There are some song-by-song notes in the press kit for Annie Capps’ album which offer a few glimpses inside the songs and their meanings, but it only scratches the surface. There’s a lot you have to work out for yourself and that’s exactly how it should be; when an artist puts a lot of work and ability into creating an album, then it’s only fair that the listener should be willing to put in a bit of effort to get the maximum out of it.

The press release focusses on the personal nature of the album’s twelve songs, but there’s a wider agenda: “the personal is political”. The songs are personal and autobiographical, but there’s also a wide current of feminism running through with songs highlighting misogyny, coercive control and bullying, and the hypocrisy in organised religion on gender and original sin. If you need to be convinced about the album’s feminist credentials, every person involved in the project, from start to finish, is female; from the artists to all of the production team. ‘How Can I Say This?’ is very much about the female experience.

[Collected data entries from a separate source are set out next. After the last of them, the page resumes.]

(** A decimal magnitude [ds] followed by a unit [u] of [unitMap] parses to
    the magnitude times the unit, as long as that fits a [Duration]. *)
Lemma ParseDuration_magnitude_unit ds u n unit :
  decimal_unsigned ds = Some n → unitMap u = Some unit →
  n * unit ≤ 2 ^ 63 - 1 →
  ParseDuration (ds +:+ u) = (n * unit, None).
Proof.
  intros Hds Hu Hfit.
  destruct (unitMap_Some u unit Hu)
    as ([Hpos Hhour] & Hspan & c1 & u' & Hueq & Hc1 & Hdot).
  destruct ds as [| c ds]; [done |]. simpl in Hds.
  destruct (isDigit c) eqn:Hc; [| done].
  assert (0 ≤ n) as Hn0.
  { pose proof Hc as Hc'%isDigit_spec.
    apply decimal_digits_ge in Hds; lia. }
  assert (n ≤ 2 ^ 63 - 1) as Hn by nia.
  change (String c ds +:+ u) with (String c (ds +:+ u)).
  assert (Hint : leadingInt (String c (ds +:+ u)) = (n, u, false)).
  { unfold leadingInt.
    apply (leadingInt_loop_digits (String c ds) u); [by subst u | lia | | lia].
    simpl. by rewrite Hc. }
  assert (Hsign : (Ascii.eqb c "-" || Ascii.eqb c "+") = false).
  { destruct (Ascii.eqb_spec c "-") as [-> | _]; [done |].
    by destruct (Ascii.eqb_spec c "+") as [-> | _]. }
  assert (Hlen : String.length (String c (ds +:+ u))
                 = S (String.length ds + String.length u)).
  { simpl. by rewrite length_append. }
  assert (Hstep : ∀ orig, ParseDuration_step orig (String c (ds +:+ u)) 0
                          = inr ("", n * unit)).
  { intros orig. unfold ParseDuration_step.
    rewrite Hc, orb_true_r. cbn [negb]. rewrite Hint.
    assert ((len (String c (ds +:+ u)) =? len u) = false) as ->.
    { apply Z.eqb_neq. unfold len. rewrite Hlen. lia. }
    assert ((len u =? 0) = false) as Hlenu.
    { apply Z.eqb_neq. subst u. unfold len. simpl. lia. }
    subst u. cbv beta iota. rewrite Hdot. cbn [negb andb].
    rewrite Hspan, Hlenu, Hu.
    assert (n ≤ 2 ^ 63 / unit) as Hdiv.
    { apply Z.div_le_lower_bound; lia. }
    destruct (Z.ltb_spec (2 ^ 63 / unit) n); [lia |].
    change (0 <? 0) with false. cbv beta iota.
    rewrite (uint64_small (n * unit)) by nia.
    change (0 + n * unit) with (n * unit).
    rewrite (uint64_small (n * unit)) by nia.
    destruct (Z.ltb_spec (2 ^ 63) (n * unit)); [lia | done]. }
  unfold ParseDuration, ParseDuration_fuel. rewrite Hsign.
  assert (String.eqb (String c (ds +:+ u)) "0" = false) as ->.
  { apply String.eqb_neq. intros Heq.
    apply (f_equal String.length) in Heq. rewrite Hlen in Heq.
    subst u. simpl in Heq. lia. }
  assert (String.eqb (String c (ds +:+ u)) "" = false) as -> by done.
  rewrite Hlen. cbn [ParseDuration_loop]. rewrite Hstep.
  assert (∀ k, ParseDuration_loop k (String c (ds +:+ u)) "" (n * unit)
               = Some (inr (n * unit))) as -> by (by intros []).
  destruct (Z.ltb_spec (2 ^ 63 - 1) (n * unit)); [lia |].
  rewrite int64_small by nia. done.
Qed.

(** ** The snapshot returned by [Load] *)

Lemma getEnv_not_empty env key dflt : dflt ≠ "" → getEnv env key dflt ≠ "".
Proof.
  intros Hd. unfold getEnv.
  by destruct (String.eqb_spec (Getenv env key) "").
Qed.

Lemma getEnv_agree env1 env2 key dflt :
  Getenv env1 key = Getenv env2 key →
  getEnv env1 key dflt = getEnv env2 key dflt.
Proof. unfold getEnv. by intros ->. Qed.

Lemma getEnvAsInt_agree env1 env2 key dflt :
  Getenv env1 key = Getenv env2 key →
  getEnvAsInt env1 key dflt = getEnvAsInt env2 key dflt.
Proof. unfold getEnvAsInt. by intros ->. Qed.

Lemma getEnvAsDuration_agree env1 env2 key dflt :
  Getenv env1 key = Getenv env2 key →
  getEnvAsDuration env1 key dflt = getEnvAsDuration env2 key dflt.
Proof. unfold getEnvAsDuration. by intros ->. Qed.

Lemma getEnv_verbatim (env : gmap string string) key dflt v :
  env !! key = Some v → v ≠ "" → getEnv env key dflt = v.
Proof.
  intros Hv Hne.
  rewrite getEnv_set; rewrite (Getenv_lookup_Some _ _ _ Hv); done.
Qed.

Lemma getEnv_default (env : gmap string string) key dflt :
  env !! key = None ∨ env !! key = Some "" → getEnv env key dflt = dflt.
Proof.
  intros [H | H]; apply getEnv_unset.
  - by apply Getenv_lookup_None.
  - by apply Getenv_lookup_Some.
Qed.

(** [tac] run on the instance of [H : ∀ f : Field, _] at every row of the
    table. *)
Local Ltac at_every_field H tac :=
  tac (H APP_NAME); tac (H ENV); tac (H HOST); tac (H PORT);
  tac (H ALLOWED_ORIGINS); tac (H DB_HOST); tac (H DB_PORT); tac (H DB_USER);
  tac (H DB_PASSWORD); tac (H DB_NAME); tac (H DB_SSLMODE);
  tac (H DB_MAX_CONNECTIONS); tac (H DB_MAX_IDLE_TIME); tac (H REDIS_HOST);
  tac (H REDIS_PORT); tac (H REDIS_PASSWORD); tac (H REDIS_DB);
  tac (H JWT_SECRET); tac (H JWT_EXPIRES_IN); tac (H MEDIA_ROOT_PATH);
  tac (H UPLOAD_PATH); tac (H POSTER_PATH); tac (H THUMBNAIL_PATH);
  tac (H FFMPEG_PATH); tac (H MEDIAINFO_PATH); tac (H TMDB_API_KEY);
  tac (H OMDB_API_KEY); tac (H LOG_LEVEL); tac (H LOG_FORMAT).

(** The snapshot only depends on the values of the variables of the table. *)
Lemma Load_agree env1 env2 :
  (∀ f, Getenv env1 (var_name f) = Getenv env2 (var_name f)) →
  Load env1 = Load env2.
Proof.
  intros H. unfold Load.
  at_every_field H ltac:(fun h =>
    first [rewrite (getEnv_agree _ _ _ _ h)
          | rewrite (getEnvAsInt_agree _ _ _ _ h)
          | rewrite (getEnvAsDuration_agree _ _ _ _ h)]).
  reflexivity.
Qed.

(** ** Each helper in terms of the lookup in the environment *)

Lemma getEnv_lookup (env : gmap string string) key dflt :
  getEnv env key dflt
  = match env !! key with
    | Some v => if String.eqb v "" then dflt else v
    | None => dflt
    end.
Proof.
  unfold getEnv, Getenv. destruct (env !! key) as [v |]; [| done].
  simpl. by destruct (String.eqb v "").
Qed.

Lemma getEnvAsInt_lookup (env : gmap string string) key dflt :
  getEnvAsInt env key dflt
  = match env !! key with
    | Some v =>
        match Atoi v with
        | (n, None) => n
        | (_, Some _) => dflt
        end
    | None => dflt
    end.
Proof.
  unfold getEnvAsInt, Getenv. destruct (env !! key) as [v |]; [| done].
  simpl. destruct (String.eqb_spec v "") as [-> | _]; [| done].
  by rewrite Atoi_empty.
Qed.

Lemma getEnvAsDuration_lookup (env : gmap string string) key dflt :
  getEnvAsDuration env key dflt
  = match env !! key with
    | Some v =>
        match ParseDuration v with
        | (d, None) => d
        | (_, Some _) => dflt
        end
    | None => dflt
    end.
Proof.
  unfold getEnvAsDuration, Getenv. destruct (env !! key) as [v |]; [| done].
  simpl. destruct (String.eqb_spec v "") as [-> | _]; [| done].
  by rewrite ParseDuration_empty.
Qed.

(** ** The reads of [Load] leave the environment as it is *)

Lemma getEnvM_run key dflt environ :
  getEnvM key dflt environ = (getEnv environ key dflt, environ).
Proof. reflexivity. Qed.

Lemma getEnvAsIntM_run key dflt environ :
  getEnvAsIntM key dflt environ = (getEnvAsInt environ key dflt, environ).
Proof. reflexivity. Qed.

Lemma getEnvAsDurationM_run key dflt environ :
  getEnvAsDurationM key dflt environ
  = (getEnvAsDuration environ key dflt, environ).
Proof. reflexivity. Qed.

Lemma Proc_bind_run {A B} (m : Proc A) (f : A → Proc B) environ a environ' :
  m environ = (a, environ') → (m ≫= f) environ = f a environ'.
Proof. unfold mbind, Proc_bind. by intros ->. Qed.

(** [Load] as a program returns what [Load] as a function of the
    environment returns, and leaves the environment it ran in. *)
Lemma LoadM_run environ : LoadM environ = (Load environ, environ).
Proof.
  unfold LoadM.
  repeat first
    [ erewrite Proc_bind_run by apply getEnvM_run
    | erewrite Proc_bind_run by apply getEnvAsIntM_run
    | erewrite Proc_bind_run by apply getEnvAsDurationM_run ].
  reflexivity.
Qed.

(** ** The claims of the specification *)

(** C1: for every process environment, [Load] returns a fully populated
    snapshot together with a [nil] error: every attribute of the snapshot
    is the one that the specification resolves for its row (the typed value
    of the variable, or the default when the variable is missing, empty or
    does not parse), and nothing in the environment makes [Load] return an
    error. *)
Theorem Load_never_fails (env : gmap string string) :
  ∃ config,
    Load env = (config, None)
    ∧ ∀ f, field_of f config = spec_resolve env f.
Proof.
  eexists. split; [reflexivity |]. intros f.
  destruct f; unfold spec_resolve, Load;
    cbn [var_name fst field_of spec_defaults
         App Database Redis JWT Media External Logging
         App_Name App_Environment App_Host App_Port App_Origins
         Database_Host Database_Port Database_User Database_Password
         Database_Name Database_SSLMode Database_MaxConnections
         Database_MaxIdleTime Redis_Host Redis_Port Redis_Password Redis_DB
         JWT_Secret JWT_ExpiresIn Media_RootPath Media_UploadPath
         Media_PosterPath Media_ThumbnailPath Media_FFmpegPath
         Media_MediaInfoPath External_TMDBAPIKey External_OMDBAPIKey
         Logging_Level Logging_Format];
    rewrite ?getEnv_lookup, ?getEnvAsInt_lookup, ?getEnvAsDuration_lookup;
    try reflexivity.
  (* the origins: the default list is the default literal, split *)
  destruct (env !! "ALLOWED_ORIGINS") as [v |]; [| reflexivity].
  by destruct (String.eqb v "").
Qed.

The message is there from the opening song; ‘My Eden’ with its folk arrangement and string section spelling out the institutional sexism of the Catholic church and the way in which girls are made to feel guilt from a very early age through the concept of original sin. The sequencing of the album takes the story from this early indoctrination into coercive parental control and distorted self-perception. Ultimately, the journey takes us through grief and towards the melancholic fiddle-led closer, ‘Yesterday’, with its recognition of all the little daily events that signpost the path away from grief and back into normal life.

The arrangements for the songs are basically Americana settings with string band instrumentation and sprinklings of piano and organ and loads of backing vocals and harmonies and the songs themselves are beautifully crafted, poetic and memorable. A classic example is the album’s midpoint ‘My Father’s House’, where the story is a perfectly conceived tale of a woman visiting the house of her violent alcoholic father before its demolition. It’s not just a great story, there’s true poetry there as well: “My father’s House had eggshells across every floor, that’s bad news for this clumsy child” – and that’s just one example, the album’s full of poetry as well as memorable stories.

‘How Can I Say This?’ deserves your attention not just because it’s a pioneering project but because it’s packed with great songs and great performances. It’s the first great album I’ve heard this year.